* Problem: Begin at the top of the records and copy each line exactly. The line containing "assert (Pdev1 : hs_dev" is the last one to include.

__________

Lemma freed_bufs pd pd' :
  freed (pd_send_gpadl pd) (pd_send_gpadl pd') (pd_send_buf pd) ∪
  freed (pd_recv_gpadl pd) (pd_recv_gpadl pd') (pd_recv_buf pd) ⊆ bufs pd.
Proof. unfold freed, bufs, held. repeat case_match; set_solver. Qed.

(** Every buffer, GPADL and ring is given back, except for buffers whose pages
    the host may still read. *)
Lemma wp_give_back w0 F σ dev d p pd w :
  holding w0 F σ dev d p pd w ->
  wp (give_back dev p) w (fun _ w' => core_frame w w' /\ core_inv w' F σ /\
    (exists pd', hs_pdata (w_drv w') !! p = Some pd' /\ holds w0 w' (hd_channel d) 0 0 (kept_bufs pd')) /\
    (exists c, hs_chan (w_drv w') !! hd_channel d = Some c /\ ch_inbound c = None)).
Proof.
  intros [Pi Ph Psub Psp Ppd Pok Pdev [c Pchan]]. pose proof Ph as [Hr Hg Hv Hl Hn]. pose proof Pok as (O1 & O2 & O3).
  unfold give_back. kstep. eapply wp_mono.
  { eapply wp_hv_uio_cleanup; [exact Pdev|exact Ppd|..]; intros A; rewrite ?Hv.
    - split; [by apply O2|]. unfold bufs, held. rewrite (proj2 (Z.eqb_neq (gpadl_handle (pd_send_gpadl pd)) 0)) by done. set_solver.
    - split; [by apply O1|]. unfold bufs, held. rewrite (proj2 (Z.eqb_neq (gpadl_handle (pd_recv_gpadl pd)) 0)) by done. set_solver.
    - intros E. specialize (O3 E). unfold bufs, held in O3.
      rewrite (proj2 (Z.eqb_neq (gpadl_handle (pd_send_gpadl pd)) 0)) in O3 by done. set_solver. }
  cbn beta. intros _ w1 (pd' & Hsame & Es & Er & [Lf Lp (Ld & Lc & Lconn) Lv Ll Lr Lg]).
  pose proof (held_freed pd pd' Hsame Pok Es Er) as Hkept. pose proof (freed_bufs pd pd') as Hsub.
  set (fr := freed _ _ _ ∪ freed _ _ _) in *. unfold vmbus_free_ring.
  assert (Pdev1 : hs_dev (w_drv w1) !! dev = Some d) by (by rewrite Ld).
  assert (Pchan1 : hs_chan (w_drv w1) !! hd_channel d = Some c) by (by rewrite Lc).
  dsteps. match goal with |- core_frame _ ?W /\ _ => set (w2 := W) end.
  assert (Hfr : core_frame w w2) by (subst w2; frame_tac).
  assert (How : own_writes p (hd_channel d) w w2).
  { subst w2. split; wsimpl_goal; cbn; [done|..]; intros q Hq.
    - by rewrite Lp, lookup_insert_ne.
    - by rewrite lookup_insert_ne, Lc.
    - by rewrite (cf_info _ _ Lf). }
  split_and!; [done| | |].
  - apply (inv_frame w); [done|done|]. eapply hv_inv_own; [exact How|done|apply (ci_drv _ _ _ Pi)].
  - exists pd'. split; [subst w2; wsimpl_goal; cbn; by rewrite Lp, lookup_insert_eq|].
    rewrite <- Hkept. split; subst w2; wsimpl_goal; cbn; intros; gsimpl.
    + rewrite Lr, Hr. case_match; lia.
    + rewrite Lg, Hg. case_match; lia.
    + clear -Lv Hv Hsub Hn Psub. rewrite Lv, Hv. set_solver.
    + clear -Ll Hl Hsub Hn. rewrite Ll, Hl. set_solver.
    + clear -Hn. set_solver.
  - eexists. subst w2. wsimpl_goal. cbn. by rewrite lookup_insert_eq.
Qed.

(** [fail_close] *)
Lemma wp_fail_close w0 F σ dev d p pd w ret :
  probing w0 F σ dev d p pd w ->
  wp (fail_close dev p ret) w (fun r w' => r = ret /\ probe_failed w0 F σ (hd_channel d) p w').
Proof.
  intros [Pi Ph Psub Psp Ppd Pok Pdev Pchan Pidr].
  destruct (wp_give_back w0 F σ dev d p pd w) as ([] & w' & Hrun & Hf & Hi & Hres & _); [by split|].
  exists ret, w'. split; [|split; [done|]].
  - unfold give_back, fail_close, fail_free_ring, mbind, K_bind in *.
    destruct (hv_uio_cleanup dev p w) as [[? w1]|]; [|done].
    destruct (load_hvdev dev w1) as [[? w2]|]; [|done].
    destruct (vmbus_free_ring _ w2) as [[? w3]|]; [|done]. injection Hrun as _ ->. reflexivity.
  - split; [done|by rewrite (frame_idr _ _ Hf)|done].
Qed.

(** ** Writes to an info that is not registered *)

Lemma inv_unreg_info w w' F σ p :
  core_inv w F σ -> unregistered w p -> (forall q, q <> p -> w_info w' !! q = w_info w !! q) ->
  w_heap w' = w_heap w -> w_priv w' = w_priv w -> w_hist w' = w_hist w -> hv_inv σ w' -> core_inv w' F σ.
Proof.
  intros [I1 I2 I3 I4 I5 I6 I7 I8 I9 I10 I11 I12] Hun Ei Eh Ep Et Hd.
  assert (Ho : forall f, dev_of w' f = dev_of w f) by (intros f; unfold dev_of; by rewrite Ep, Eh).
  assert (Hw : forall f, owner_of w' f = owner_of w f) by (intros f; unfold owner_of; by rewrite Ho, Eh).
  split; unfold heap_live, registered, reg_count, opens, owner_opens in *; rewrite ?Eh, ?Ep, ?Et; try done.
  - intros m q Hm. destruct (I4 m q Hm) as (d & j & E1 & E2 & E3 & E4 & E5 & E6).
    exists d, j. rewrite Ei by (intros E; by apply (Hun m q d)). done.
  - intros q d Hq. rewrite (count_ext (dev_of w)) by done. rewrite (I6 q d Hq). f_equal.
    apply reg_count_ext. unfold registered. by rewrite Et.
  - intros m. rewrite (count_ext (owner_of w)) by done. apply I8.
  - intros q d Hq Hr. rewrite (count_ext (dev_of w)) by done. by apply I12.
Qed.

(** What probe does before it registers: steps of the driver and writes to the
    info at [p]. *)
Record probe_run (p ch : Z) w w' : Prop := ProbeRun {
  pn_heap : w_heap w' = w_heap w;
  pn_priv : w_priv w' = w_priv w;
  pn_glob : w_glob w' = w_glob w;
  pn_info q : q <> p -> w_info w' !! q = w_info w !! q;
  pn_hist : exists evs, w_hist w' = evs ++ w_hist w /\ Forall driver_event evs;
  pn_dev : hs_dev (w_drv w') = hs_dev (w_drv w);
  pn_conn : hs_conn (w_drv w') = hs_conn (w_drv w);
  pn_pdata q : q <> p -> hs_pdata (w_drv w') !! q = hs_pdata (w_drv w) !! q;
  pn_chan c : c <> ch -> hs_chan (w_drv w') !! c = hs_chan (w_drv w) !! c;
  pn_obj : ch_device_obj <$> hs_chan (w_drv w') !! ch = ch_device_obj <$> hs_chan (w_drv w) !! ch }.

Lemma probe_run_refl p ch w : probe_run p ch w w.
Proof. split; auto. by exists []. Qed.

Ltac run_split :=
  intros [A1 A2 A3 A4 A5 A7 A8 A9 A10 A11]; split; intros; wsimpl_goal; cbn;
  rewrite ?lookup_insert_eq, ?lookup_insert_ne by done; auto.

Lemma probe_run_logged p ch c w w1 : driver_call c = true -> probe_run p ch w w1 -> probe_run p ch w (logged c w1).
Proof.
  intros Hc. run_split. destruct A5 as (evs & A5 & A6). eexists (_ :: evs).
  split; [rewrite hist_logged, A5; reflexivity|]. by constructor.
Qed.
Lemma probe_run_info p ch i w w1 : probe_run p ch w w1 -> probe_run p ch w (set_info (insert p i) w1).
Proof. run_split. Qed.
Lemma probe_run_pdata p ch x w w1 : probe_run p ch w w1 -> probe_run p ch w (set_drv (set_hs_pdata (insert p x)) w1).
Proof. run_split. Qed.
Lemma probe_run_chan p ch x w w1 : ch_device_obj <$> hs_chan (w_drv w1) !! ch = Some (ch_device_obj x) ->
  probe_run p ch w w1 -> probe_run p ch w (set_drv (set_hs_chan (insert ch x)) w1).
Proof. intros Hx. run_split. cbn. congruence. Qed.
Lemma probe_run_vm p ch f w w1 : probe_run p ch w w1 -> probe_run p ch w (set_drv (set_hs_vm f) w1).
Proof. run_split. Qed.

Lemma probe_run_inv p ch w w' F σ :
  core_inv w F σ -> unregistered w p -> spare σ p ch w -> probe_run p ch w w' ->
  core_inv w' F σ /\ unregistered w' p /\ spare σ p ch w'.
Proof.
  intros Hi Hun Hsp Hr. pose proof Hr as [A1 A2 A3 A4 (evs & A5 & A6) A7 A8 A9 A10 A11].
  assert (How : own_writes p ch w w') by (split; auto; intros; by rewrite A4).
  assert (Hd : hv_inv σ w') by (eapply hv_inv_own; [exact How|done|apply (ci_drv _ _ _ Hi)]).
  set (w1 := World (w_heap w) (w_info w') (w_priv w) (w_glob w) (w_drv w') (w_hist w)).
  assert (Hfr : core_frame w1 w') by (split; [done..|by exists evs]).
  split_and!.
  - apply (inv_frame w1); [|done|done]. eapply inv_unreg_info; [exact Hi|exact Hun|done..|].
    intros q n Hq. destruct (Hd q n Hq) as (irq & h & pd & dv & c & ?). by exists irq, h, pd, dv, c.
  - intros m q d. rewrite (frame_idr _ _ Hfr), A1. apply Hun.
  - by eapply spare_own.
Qed.
End probe.

Ltac run_tac :=
  repeat first [ assumption | apply probe_run_refl | apply probe_run_info | apply probe_run_pdata
               | apply probe_run_chan; [by wsimpl_goal; simplify_map_eq|] | apply probe_run_vm | apply probe_run_logged; [reflexivity|] ].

__________

* Answer for this exercise:
Lemma freed_bufs pd pd' :
  freed (pd_send_gpadl pd) (pd_send_gpadl pd') (pd_send_buf pd) ∪
  freed (pd_recv_gpadl pd) (pd_recv_gpadl pd') (pd_recv_buf pd) ⊆ bufs pd.
Proof. unfold freed, bufs, held. repeat case_match; set_solver. Qed.

(** Every buffer, GPADL and ring is given back, except for buffers whose pages
    the host may still read. *)
Lemma wp_give_back w0 F σ dev d p pd w :
  holding w0 F σ dev d p pd w ->
  wp (give_back dev p) w (fun _ w' => core_frame w w' /\ core_inv w' F σ /\
    (exists pd', hs_pdata (w_drv w') !! p = Some pd' /\ holds w0 w' (hd_channel d) 0 0 (kept_bufs pd')) /\
    (exists c, hs_chan (w_drv w') !! hd_channel d = Some c /\ ch_inbound c = None)).
Proof.
  intros [Pi Ph Psub Psp Ppd Pok Pdev [c Pchan]]. pose proof Ph as [Hr Hg Hv Hl Hn]. pose proof Pok as (O1 & O2 & O3).
  unfold give_back. kstep. eapply wp_mono.
  { eapply wp_hv_uio_cleanup; [exact Pdev|exact Ppd|..]; intros A; rewrite ?Hv.
    - split; [by apply O2|]. unfold bufs, held. rewrite (proj2 (Z.eqb_neq (gpadl_handle (pd_send_gpadl pd)) 0)) by done. set_solver.
    - split; [by apply O1|]. unfold bufs, held. rewrite (proj2 (Z.eqb_neq (gpadl_handle (pd_recv_gpadl pd)) 0)) by done. set_solver.
    - intros E. specialize (O3 E). unfold bufs, held in O3.
      rewrite (proj2 (Z.eqb_neq (gpadl_handle (pd_send_gpadl pd)) 0)) in O3 by done. set_solver. }
  cbn beta. intros _ w1 (pd' & Hsame & Es & Er & [Lf Lp (Ld & Lc & Lconn) Lv Ll Lr Lg]).
  pose proof (held_freed pd pd' Hsame Pok Es Er) as Hkept. pose proof (freed_bufs pd pd') as Hsub.
  set (fr := freed _ _ _ ∪ freed _ _ _) in *. unfold vmbus_free_ring.
  assert (Pdev1 : hs_dev (w_drv w1) !! dev = Some d) by (by rewrite Ld).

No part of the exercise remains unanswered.